Why it matters: A recent study at Claremont Graduate University has applied machine learning to neurophysiological data, identifying hit songs with an astonishing 97% accuracy.
Read more: ‘Neuroforecasting’: How science can predict the next hit song with 97% accuracy.
Read the Research article.
Discussion on Hacker News.
This is very preliminary. The samples were songs that were already hits at the time of the study, with no way to account for contamination. It’s highly plausible that the subjects had heard the “hit” songs before the study, and they were just measuring recognition.
Full paper is here: https://www.frontiersin.org/articles/10.3389/frai.2023.1154663/full
the sweet summer machine learning child is 35 years behind… https://en.wikipedia.org/wiki/The_Manual
I’m increasingly convinced that the pop music of the future will consist entirely of mediocre or terrible songs written by real people – that the flaws and fuck-ups of lousy artists will suddenly seem like magic when compared to an endless stream of algorithmically generated, pristine computer bullshit.

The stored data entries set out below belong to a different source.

(** A turn brings the end nearer: it writes a report or consumes a commit. *)
Definition advances (nd nd' : Node) (sts : list UpdateStatus) : Prop :=
  reports_left nd' = reports_left nd - Z.of_nat (length sts) ∧
  (nd_next nd ≤ nd_next nd')%nat ∧ (sts = [] → nd_next nd' = S (nd_next nd)).

Definition good_turn (c : Cluster) (lrn : Z) (c' : Cluster) : Prop :=
  ∃ nd nd' sts ran hist', cl_nodes c !! lrn = Some nd ∧ c' = turned c lrn nd' sts ran ∧
    advances nd nd' sts ∧ live c' hist'.

Lemma live_start c hist lrn puts c' :
  live c hist → all_ok puts → exec (LStart lrn puts) c = Some c' → good_turn c lrn c'.
Proof.
  intros Hi Hp E. unfold exec in E. destruct (cl_nodes c !! lrn) as [nd|] eqn:Hnd; [|done].
  simpl in E. destruct (nd_phase nd) eqn:Hph; try done. injection E as <-.
  pose proof (live_nodes _ _ Hi _ _ Hnd) as (Hl & Hm & Hrq & cur & Hnx & Hcur & Hlive).
  rewrite Hph in Hlive. destruct Hlive as [-> Hnone].
  destruct (start_smooth {| tw_log := cl_log c; tw_step := None; tw_puts := puts; tw_ran := [] |}
              (nd_worker nd) Hrq Hp) as (w' & E & Hlog & Hran).
  rewrite Hm in Hlog. erewrite (turn_eq _ _ _ _ _ _ _ _ _ _ _ [run 1]); [|done|done].
  eexists nd, _, [run 1], _, (hist ++ [IStatus lrn (run 1)]). split; [done|]. split; [done|].
  split; [by unfold advances, reports_left; rewrite Hph; simpl; split_and!; try done; lia|].
  apply live_report; try done.
  - split; [done|]. left. exists 1. split; [lia|done].
  - intros i His. split; [intros k [= <-]; lia|done].
  - split_and!; try done. exists 0%nat. split; [done|]. split; [lia|]. split; [simpl; lia|]. split_and!.
    + intros k'. simpl. rewrite elem_of_app, list_elem_of_singleton. split.
      * intros [?|[= ->]]; [naive_solver|lia].
      * intros Hk. right. do 2 f_equal. lia.
    + rewrite not_elem_of_app, list_elem_of_singleton. naive_solver.
    + rewrite take_0. simpl. split_and!; [lia| | |intros i k' _; apply not_elem_of_nil].
      * intros i. unfold NewBarrier. rewrite elem_of_list_to_set. split; [|by intros [? _]].
        intros His. split; [done|]. apply not_elem_of_nil.
      * unfold NewBarrier. intros Heq. assert (lrn ∈ (∅ : gset Z)); [|set_solver].
        rewrite <-Heq. by apply elem_of_list_to_set.
Qed.

Lemma run_arrival wk j : j ∈ servers → arrival req wk j (run (wk_step wk)).
Proof. intros Hj. by split_and!. Qed.

(** A worker in the watch with an event to handle. *)
Record handling (c : Cluster) (hist : list Item) (lrn : Z) (nd : Node) (cur : nat) (it : Item)
    : Prop := {
  hd_node : cl_nodes c !! lrn = Some nd;
  hd_live : live c hist;
  hd_server : lrn ∈ servers;
  hd_lrn : wk_mylrn (nd_worker nd) = lrn;
  hd_req : wk_req (nd_worker nd) = Some req;
  hd_next : nd_next nd = (length base + cur)%nat;
  hd_item : hist !! cur = Some it;
  hd_phase : nd_phase nd = Watching;
  hd_watching : phase_live hist lrn (nd_worker nd) cur Watching;
}.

It seems likely to me that ‘pop’ music won’t be created by people. As a result, people won’t be made famous through music anymore, the cult of celebrity will move on to be more era-appropriate.
I mean, this only happened in the first place because it was extremely profitable to sell lots of records/concert tickets. That doesn’t seem to be the case now.
So, if pop music has been manufactured to sell an image to impressionable people, there’s little incentive to do that these days. It’s surely more lucrative to fund an influencer than a ‘musician’.